INPUT DATA
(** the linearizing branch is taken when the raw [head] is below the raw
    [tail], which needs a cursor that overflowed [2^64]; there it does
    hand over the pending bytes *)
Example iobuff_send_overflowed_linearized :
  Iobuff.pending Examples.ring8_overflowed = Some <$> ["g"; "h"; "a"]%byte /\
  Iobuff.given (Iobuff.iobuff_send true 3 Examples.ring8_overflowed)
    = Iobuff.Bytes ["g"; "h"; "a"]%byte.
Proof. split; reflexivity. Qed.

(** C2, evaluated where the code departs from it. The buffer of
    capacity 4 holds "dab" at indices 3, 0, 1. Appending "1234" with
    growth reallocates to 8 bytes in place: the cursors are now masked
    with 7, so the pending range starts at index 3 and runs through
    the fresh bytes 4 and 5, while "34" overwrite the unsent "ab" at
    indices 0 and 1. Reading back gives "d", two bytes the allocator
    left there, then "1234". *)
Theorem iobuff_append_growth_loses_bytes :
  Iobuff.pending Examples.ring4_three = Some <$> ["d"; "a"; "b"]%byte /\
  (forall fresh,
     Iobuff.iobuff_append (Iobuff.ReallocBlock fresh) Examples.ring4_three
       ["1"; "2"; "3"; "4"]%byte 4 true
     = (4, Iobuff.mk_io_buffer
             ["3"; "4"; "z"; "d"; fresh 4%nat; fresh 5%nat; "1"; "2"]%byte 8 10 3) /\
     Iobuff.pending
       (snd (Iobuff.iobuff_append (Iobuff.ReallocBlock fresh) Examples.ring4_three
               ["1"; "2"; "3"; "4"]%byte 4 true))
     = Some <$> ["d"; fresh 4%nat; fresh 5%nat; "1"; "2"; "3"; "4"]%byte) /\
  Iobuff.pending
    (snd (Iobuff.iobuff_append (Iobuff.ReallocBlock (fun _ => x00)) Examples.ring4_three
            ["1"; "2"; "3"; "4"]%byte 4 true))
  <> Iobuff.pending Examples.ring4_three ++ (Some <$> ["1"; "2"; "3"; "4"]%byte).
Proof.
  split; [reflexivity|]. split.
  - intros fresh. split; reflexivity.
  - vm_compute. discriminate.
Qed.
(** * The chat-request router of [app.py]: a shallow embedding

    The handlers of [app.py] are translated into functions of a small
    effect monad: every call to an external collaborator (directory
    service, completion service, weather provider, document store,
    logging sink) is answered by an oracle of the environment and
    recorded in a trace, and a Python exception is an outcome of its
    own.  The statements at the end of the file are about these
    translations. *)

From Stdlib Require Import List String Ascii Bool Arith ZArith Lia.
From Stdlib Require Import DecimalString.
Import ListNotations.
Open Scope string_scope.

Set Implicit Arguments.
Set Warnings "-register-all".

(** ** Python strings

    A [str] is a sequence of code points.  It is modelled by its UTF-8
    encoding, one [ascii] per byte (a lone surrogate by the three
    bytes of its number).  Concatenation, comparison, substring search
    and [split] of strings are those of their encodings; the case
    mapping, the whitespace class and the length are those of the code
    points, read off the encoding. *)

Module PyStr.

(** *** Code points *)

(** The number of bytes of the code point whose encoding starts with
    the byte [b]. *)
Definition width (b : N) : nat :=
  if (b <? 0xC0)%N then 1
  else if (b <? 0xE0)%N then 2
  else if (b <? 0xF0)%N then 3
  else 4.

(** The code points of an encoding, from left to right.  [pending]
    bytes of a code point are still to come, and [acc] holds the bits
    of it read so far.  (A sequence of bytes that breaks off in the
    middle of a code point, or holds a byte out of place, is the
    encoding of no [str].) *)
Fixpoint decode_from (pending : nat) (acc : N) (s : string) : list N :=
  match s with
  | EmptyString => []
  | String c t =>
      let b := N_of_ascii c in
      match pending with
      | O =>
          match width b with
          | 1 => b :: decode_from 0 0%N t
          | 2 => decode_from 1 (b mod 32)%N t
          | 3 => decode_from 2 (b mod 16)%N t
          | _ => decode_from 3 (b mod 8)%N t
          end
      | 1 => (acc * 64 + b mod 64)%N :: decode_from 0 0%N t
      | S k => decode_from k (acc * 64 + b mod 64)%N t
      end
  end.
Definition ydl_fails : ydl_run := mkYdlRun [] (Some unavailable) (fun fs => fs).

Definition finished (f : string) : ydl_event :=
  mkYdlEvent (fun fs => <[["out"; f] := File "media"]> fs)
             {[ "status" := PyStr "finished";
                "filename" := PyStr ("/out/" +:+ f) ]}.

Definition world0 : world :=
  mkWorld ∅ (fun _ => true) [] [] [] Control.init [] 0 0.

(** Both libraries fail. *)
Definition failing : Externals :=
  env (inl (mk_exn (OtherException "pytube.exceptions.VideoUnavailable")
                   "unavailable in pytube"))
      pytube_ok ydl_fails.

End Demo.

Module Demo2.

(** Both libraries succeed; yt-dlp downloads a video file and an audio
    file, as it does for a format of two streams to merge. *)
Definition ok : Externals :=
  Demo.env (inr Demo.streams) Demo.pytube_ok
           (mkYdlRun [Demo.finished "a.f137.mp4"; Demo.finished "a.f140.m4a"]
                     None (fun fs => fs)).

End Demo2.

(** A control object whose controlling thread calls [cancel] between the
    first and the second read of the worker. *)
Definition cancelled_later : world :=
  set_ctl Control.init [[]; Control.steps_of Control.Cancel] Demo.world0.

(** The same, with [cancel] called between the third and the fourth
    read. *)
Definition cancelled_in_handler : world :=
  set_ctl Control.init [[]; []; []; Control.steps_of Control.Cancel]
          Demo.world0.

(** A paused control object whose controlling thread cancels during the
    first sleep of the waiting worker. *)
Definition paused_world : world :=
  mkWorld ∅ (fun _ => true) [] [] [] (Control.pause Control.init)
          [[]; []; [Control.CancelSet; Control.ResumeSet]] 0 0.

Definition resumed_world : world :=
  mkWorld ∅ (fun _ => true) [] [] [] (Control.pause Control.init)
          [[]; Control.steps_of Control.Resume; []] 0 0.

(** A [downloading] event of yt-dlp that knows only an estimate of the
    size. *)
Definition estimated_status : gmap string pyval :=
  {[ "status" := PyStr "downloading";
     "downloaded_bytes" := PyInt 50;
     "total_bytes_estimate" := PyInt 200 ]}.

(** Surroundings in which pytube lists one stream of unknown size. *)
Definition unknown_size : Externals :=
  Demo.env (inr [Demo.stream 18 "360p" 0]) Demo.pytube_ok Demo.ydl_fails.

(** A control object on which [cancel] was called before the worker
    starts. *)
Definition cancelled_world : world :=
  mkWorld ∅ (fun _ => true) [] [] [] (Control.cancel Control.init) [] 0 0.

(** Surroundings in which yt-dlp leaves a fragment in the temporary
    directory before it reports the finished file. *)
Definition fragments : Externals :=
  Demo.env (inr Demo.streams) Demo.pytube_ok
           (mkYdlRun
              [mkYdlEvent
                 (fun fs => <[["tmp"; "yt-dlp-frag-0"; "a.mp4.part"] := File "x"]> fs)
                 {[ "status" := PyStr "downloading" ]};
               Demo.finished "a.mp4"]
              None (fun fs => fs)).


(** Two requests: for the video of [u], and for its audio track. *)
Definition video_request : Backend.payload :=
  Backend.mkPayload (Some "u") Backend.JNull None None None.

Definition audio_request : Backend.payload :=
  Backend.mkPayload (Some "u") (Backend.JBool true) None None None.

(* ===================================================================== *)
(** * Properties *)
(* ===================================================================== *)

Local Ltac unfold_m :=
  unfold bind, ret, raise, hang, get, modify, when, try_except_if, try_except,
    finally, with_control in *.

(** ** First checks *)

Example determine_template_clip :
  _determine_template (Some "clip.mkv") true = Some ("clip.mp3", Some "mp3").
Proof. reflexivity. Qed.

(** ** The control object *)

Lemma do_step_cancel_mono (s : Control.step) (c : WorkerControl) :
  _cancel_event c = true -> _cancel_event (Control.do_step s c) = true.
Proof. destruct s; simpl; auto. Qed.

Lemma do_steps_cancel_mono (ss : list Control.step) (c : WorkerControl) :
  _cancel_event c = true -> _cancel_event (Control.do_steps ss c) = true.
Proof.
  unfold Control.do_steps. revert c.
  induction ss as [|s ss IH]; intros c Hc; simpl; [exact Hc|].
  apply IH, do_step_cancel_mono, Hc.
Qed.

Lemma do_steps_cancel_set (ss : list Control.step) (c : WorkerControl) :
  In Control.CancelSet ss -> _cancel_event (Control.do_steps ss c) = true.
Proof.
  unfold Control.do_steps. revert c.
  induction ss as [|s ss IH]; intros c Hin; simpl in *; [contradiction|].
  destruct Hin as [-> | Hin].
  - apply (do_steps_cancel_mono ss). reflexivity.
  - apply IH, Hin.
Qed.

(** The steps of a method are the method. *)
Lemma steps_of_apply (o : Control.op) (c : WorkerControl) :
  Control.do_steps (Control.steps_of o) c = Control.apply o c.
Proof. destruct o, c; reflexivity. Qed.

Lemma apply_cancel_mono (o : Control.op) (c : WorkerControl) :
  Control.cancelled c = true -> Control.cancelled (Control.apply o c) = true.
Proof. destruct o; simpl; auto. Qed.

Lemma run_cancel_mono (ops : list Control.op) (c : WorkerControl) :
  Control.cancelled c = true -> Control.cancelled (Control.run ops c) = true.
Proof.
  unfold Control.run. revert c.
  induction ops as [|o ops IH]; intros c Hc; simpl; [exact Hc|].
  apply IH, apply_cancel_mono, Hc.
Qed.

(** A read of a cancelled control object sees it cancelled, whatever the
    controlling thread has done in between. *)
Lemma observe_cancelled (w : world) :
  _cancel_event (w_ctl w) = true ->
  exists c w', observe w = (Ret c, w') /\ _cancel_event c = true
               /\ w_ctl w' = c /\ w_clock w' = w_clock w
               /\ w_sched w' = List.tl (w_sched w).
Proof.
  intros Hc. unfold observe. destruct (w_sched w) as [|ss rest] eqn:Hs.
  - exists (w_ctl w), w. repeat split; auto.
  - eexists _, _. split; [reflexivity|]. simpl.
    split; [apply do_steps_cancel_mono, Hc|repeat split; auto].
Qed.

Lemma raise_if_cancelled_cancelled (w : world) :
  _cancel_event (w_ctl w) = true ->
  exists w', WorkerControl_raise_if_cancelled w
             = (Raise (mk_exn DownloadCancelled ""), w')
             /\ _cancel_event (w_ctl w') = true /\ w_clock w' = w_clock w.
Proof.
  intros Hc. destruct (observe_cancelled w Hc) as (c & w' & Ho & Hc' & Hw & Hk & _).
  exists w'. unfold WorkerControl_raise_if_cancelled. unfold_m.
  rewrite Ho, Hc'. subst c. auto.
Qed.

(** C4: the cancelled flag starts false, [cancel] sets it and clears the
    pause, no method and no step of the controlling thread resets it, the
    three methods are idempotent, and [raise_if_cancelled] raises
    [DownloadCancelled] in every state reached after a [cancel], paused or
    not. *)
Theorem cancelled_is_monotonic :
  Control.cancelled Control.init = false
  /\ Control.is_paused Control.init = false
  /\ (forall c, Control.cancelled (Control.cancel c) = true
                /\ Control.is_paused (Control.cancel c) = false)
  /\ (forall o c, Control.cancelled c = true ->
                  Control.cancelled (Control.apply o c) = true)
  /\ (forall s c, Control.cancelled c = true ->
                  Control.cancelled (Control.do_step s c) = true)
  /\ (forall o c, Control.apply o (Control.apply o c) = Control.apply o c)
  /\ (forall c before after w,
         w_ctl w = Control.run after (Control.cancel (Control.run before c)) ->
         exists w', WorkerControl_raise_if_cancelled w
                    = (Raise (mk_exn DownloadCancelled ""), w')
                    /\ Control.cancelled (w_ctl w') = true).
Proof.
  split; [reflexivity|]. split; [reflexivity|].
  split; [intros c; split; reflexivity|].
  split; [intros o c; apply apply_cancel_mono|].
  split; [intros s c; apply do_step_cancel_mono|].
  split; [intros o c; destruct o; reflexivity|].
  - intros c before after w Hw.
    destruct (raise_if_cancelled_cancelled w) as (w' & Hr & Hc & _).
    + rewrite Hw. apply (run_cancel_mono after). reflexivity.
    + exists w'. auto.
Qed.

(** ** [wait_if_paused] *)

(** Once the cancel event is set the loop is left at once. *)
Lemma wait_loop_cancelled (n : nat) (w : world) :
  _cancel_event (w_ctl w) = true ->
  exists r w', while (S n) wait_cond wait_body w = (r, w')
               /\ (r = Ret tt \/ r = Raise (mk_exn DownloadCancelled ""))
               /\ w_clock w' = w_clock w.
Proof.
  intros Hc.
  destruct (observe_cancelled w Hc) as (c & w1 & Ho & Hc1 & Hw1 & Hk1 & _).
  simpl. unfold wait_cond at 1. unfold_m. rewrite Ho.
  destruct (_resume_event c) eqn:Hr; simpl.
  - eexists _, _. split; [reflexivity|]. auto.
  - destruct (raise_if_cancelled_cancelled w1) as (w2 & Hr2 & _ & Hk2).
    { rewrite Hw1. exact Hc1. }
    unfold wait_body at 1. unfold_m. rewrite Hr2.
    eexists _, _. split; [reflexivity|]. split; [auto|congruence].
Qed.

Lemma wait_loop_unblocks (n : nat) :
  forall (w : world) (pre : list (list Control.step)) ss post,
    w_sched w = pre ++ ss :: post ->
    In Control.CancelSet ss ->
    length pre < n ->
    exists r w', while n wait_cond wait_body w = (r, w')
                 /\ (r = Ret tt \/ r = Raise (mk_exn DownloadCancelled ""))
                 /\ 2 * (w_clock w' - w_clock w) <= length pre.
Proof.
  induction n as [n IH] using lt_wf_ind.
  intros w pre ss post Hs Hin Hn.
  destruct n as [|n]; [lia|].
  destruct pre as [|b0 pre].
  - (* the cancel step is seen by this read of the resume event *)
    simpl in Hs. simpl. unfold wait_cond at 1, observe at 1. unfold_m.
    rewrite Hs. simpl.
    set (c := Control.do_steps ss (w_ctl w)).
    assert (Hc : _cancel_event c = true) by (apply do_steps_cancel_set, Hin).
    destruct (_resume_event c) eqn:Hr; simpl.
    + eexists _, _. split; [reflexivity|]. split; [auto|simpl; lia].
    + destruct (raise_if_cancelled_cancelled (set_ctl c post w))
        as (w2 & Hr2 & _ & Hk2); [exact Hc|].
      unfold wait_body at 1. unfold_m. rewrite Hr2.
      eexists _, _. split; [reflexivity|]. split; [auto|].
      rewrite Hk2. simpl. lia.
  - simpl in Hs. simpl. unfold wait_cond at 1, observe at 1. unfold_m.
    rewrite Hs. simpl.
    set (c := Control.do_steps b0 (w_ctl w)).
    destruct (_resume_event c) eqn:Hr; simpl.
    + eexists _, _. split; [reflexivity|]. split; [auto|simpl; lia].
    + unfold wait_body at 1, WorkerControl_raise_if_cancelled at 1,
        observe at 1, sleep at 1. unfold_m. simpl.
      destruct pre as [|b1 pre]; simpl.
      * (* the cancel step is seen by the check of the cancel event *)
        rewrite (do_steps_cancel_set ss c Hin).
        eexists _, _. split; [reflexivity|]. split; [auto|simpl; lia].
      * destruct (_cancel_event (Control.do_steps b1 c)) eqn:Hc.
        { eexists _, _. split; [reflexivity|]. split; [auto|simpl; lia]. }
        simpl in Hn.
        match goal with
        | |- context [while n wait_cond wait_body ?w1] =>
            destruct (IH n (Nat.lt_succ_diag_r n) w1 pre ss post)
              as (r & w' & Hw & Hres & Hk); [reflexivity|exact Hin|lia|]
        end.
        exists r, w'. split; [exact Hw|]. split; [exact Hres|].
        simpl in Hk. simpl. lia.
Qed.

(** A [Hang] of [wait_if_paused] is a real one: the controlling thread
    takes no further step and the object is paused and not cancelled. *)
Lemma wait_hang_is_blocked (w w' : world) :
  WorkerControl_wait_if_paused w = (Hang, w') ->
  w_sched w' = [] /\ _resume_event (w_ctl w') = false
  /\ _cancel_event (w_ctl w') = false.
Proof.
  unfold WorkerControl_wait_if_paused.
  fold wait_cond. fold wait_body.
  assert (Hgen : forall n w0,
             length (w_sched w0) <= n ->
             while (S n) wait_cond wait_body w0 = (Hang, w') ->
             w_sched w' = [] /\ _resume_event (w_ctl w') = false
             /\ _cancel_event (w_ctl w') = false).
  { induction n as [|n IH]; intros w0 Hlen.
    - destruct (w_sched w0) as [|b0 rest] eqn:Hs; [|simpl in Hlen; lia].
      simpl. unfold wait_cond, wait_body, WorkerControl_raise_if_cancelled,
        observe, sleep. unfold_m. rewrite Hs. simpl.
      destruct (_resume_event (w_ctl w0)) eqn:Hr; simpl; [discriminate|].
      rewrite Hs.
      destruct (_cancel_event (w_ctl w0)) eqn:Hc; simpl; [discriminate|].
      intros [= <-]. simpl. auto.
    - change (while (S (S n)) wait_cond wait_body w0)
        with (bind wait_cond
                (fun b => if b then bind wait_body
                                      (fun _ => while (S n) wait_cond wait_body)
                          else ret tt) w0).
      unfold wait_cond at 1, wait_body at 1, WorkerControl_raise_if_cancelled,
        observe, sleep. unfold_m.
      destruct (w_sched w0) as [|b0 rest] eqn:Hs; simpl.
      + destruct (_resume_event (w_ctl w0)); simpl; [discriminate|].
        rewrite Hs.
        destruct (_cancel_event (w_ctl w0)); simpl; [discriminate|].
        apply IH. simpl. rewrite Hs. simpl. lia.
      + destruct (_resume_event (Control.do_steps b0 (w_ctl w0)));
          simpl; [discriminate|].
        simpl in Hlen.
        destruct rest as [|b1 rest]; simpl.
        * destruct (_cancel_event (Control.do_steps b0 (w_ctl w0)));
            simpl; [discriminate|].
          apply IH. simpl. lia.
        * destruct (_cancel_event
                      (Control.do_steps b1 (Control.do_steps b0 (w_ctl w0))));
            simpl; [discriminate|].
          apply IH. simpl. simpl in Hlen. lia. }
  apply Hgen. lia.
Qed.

EXERCISE DESCRIPTION
Scan the material above for the string "points", and copy every line where it is found.

THE COMPLETED TASK
    A [str] is a sequence of code points.  It is modelled by its UTF-8
    points, read off the encoding. *)
(** *** Code points *)
(** The code points of an encoding, from left to right.  [pending]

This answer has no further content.